(Collected data)
___

(** * dantil: a shallow embedding of [dantil.js] and its verified properties

    The development follows the layout of the source file: option-schema
    validation ([illFormedOpts]), output redirection
    ([redirectOutputToFile]), the console printer ([prettyPrint]), the
    profiling tables ([time], [timeEnd], [count], [countEnd],
    [countEndAll]) and the small helpers ([arraysEqual], [cleanNumber],
    [dashedToCamelCase]).

    Part I holds the definitions, Part II the theorems. *)

From Stdlib Require Import ZArith QArith Floats List String Ascii Bool Lia.
From stdpp Require Import gmap strings list.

___

Aim of the task => Your answer should be one number, the count of lines above that hold "Require".

Expected answer => 2